The Way brothers spent four years making the documentary. The process required digitizing 300 hours of existing footage from the era, conducting roughly 100 hours of filmed interviews, and whittling that down to six episodes. It gave them a clearer sense of how Osho's followers were able to orchestrate an attack that few people in younger generations know even happened—and how seismically this attack altered America's conception of food safety.
“I think a big there was a huge rush to judgment by the CDC to blame food handlers for the salmonella outbreak,” Chapman explains to me over email. “I think once the number of victims had reached over 500 people, there was a tremendous amount of pressure on the CDC to claim a cause for the outbreak and put everyone at ease. It didn’t seem like calling this a terrorist attack would calm citizens down. Food handling seemed like a much tamer cause.”
A year later, the documentary explains, the CDC attributed the attack to Osho's followers.
“I think what makes the 1984 Rajneesh attack so extraordinary is that fact that the intention behind the mass poisoning was to win an election,” Chapman tells me. “It wasn’t solely planned as an act of revenge, or a plot to induce panic.
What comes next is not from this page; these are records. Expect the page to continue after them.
(** The same collision on the presence path: one snapshot in which
    three peers are new is handled by one loop. *)
Example one_snapshot_three_joins :
  map AppNotification.id
    (notifications
       (data (Client.receive frozen iso alice_socket
                (PRESENCE_UPDATE [alice; bob; carol; dave])
                (Client.receive frozen iso alice_socket
                   (PRESENCE_UPDATE [alice]) alice_online)))) =
    ["n1700000000000"; "n1700000000000"; "n1700000000000"].
Proof. vm_compute. reflexivity. Qed.

(** Two clients in a row, seen from the first: its own snapshot is
    silent, the arrival of the second is notified once. *)
Example second_client_is_announced :
  let st1 := Client.receive ticking iso alice_socket
               (PRESENCE_UPDATE [alice]) alice_online in
  let st2 := Client.receive ticking iso alice_socket
               (PRESENCE_UPDATE [alice; bob]) st1 in
  notifications (data st1) = [] /\
  map AppNotification.message (notifications (data st2)) =
    ["Bob has joined the peer network."].
Proof. vm_compute. repeat split. Qed.

(** With a clock that advances between the readings the count of C9
    is the expected one. *)
Example unread_count_with_ticking_clock :
  let st3 := Client.run ticking iso
               [Notify hub_launched; Notify hub_launched; Notify hub_launched]
               (mount alice_session) in
  unreadNotifications st3 = 3 /\
  unreadNotifications
    (Client.step ticking iso st3 (MarkAsRead "n1700000000002")) = 2 /\
  unreadNotifications
    (Client.step ticking iso
       (Client.step ticking iso st3 (MarkAsRead "n1700000000002"))
       ClearAll) = 0.
Proof. vm_compute. repeat split. Qed.

End Instances.


(* ===================================================================== *)
(** * More on the hub: the registry and the fan-out                       *)
(* ===================================================================== *)

Section HubMoreFacts.
Import Js Hub HubRun.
The attack was designed as a tactic to make voters sick, depress voter turnout, and swing the county elections.”
Over the course of working on the documentary, the brothers began to realize that America is still susceptible to an attack of this scope and violence, even if we've advanced considerably in our understanding of how such an attack can be carried out. Maclain explains to me that he remembers asking the owner of a pizza restaurant in the Dalles, whose establishment was attacked by followers of the Rajneesh, if there was anything he felt he could have done to prevent this attack.
"His response was, 'There was nothing I could have done. If someone decides they want to ruin your life, they can. And there’s not much you can do about it,'” Maclain says. And then a few mornings ago, Maclain found himself suspiciously eyeballing the coffee creamer jar at his local Starbucks, wondering how easy it may be for someone to tamper with and poison the creamer. He realized how many people would get sick as a result. (He used the creamer.)
“I think one of the most important thematic elements we were interested in exploring was the visceral clash of cultures between the two communities of Rajneeshpuram and Antelope, Oregon," Maclain tells me. "How both sides claimed to be on the right side of the Constitution, using it as a shield and a weapon for their own survival.”
Wild Wild Country is a documentary that shows what can happen when two wildly different sides refuse to learn or compromise, becoming more entrenched in their own ideological belief systems as a result. The documentary series exposes how deep tribal affiliations can run and how this rigidity can manifest within America.
To the Way brothers, that doesn't sound too far off from where the country is now. It can result in even the most basic elements of what we depend on to sustain us—say, the food we consume simply to survive—being weaponized against us.
Wild Wild Country premieres March 16th on Netflix.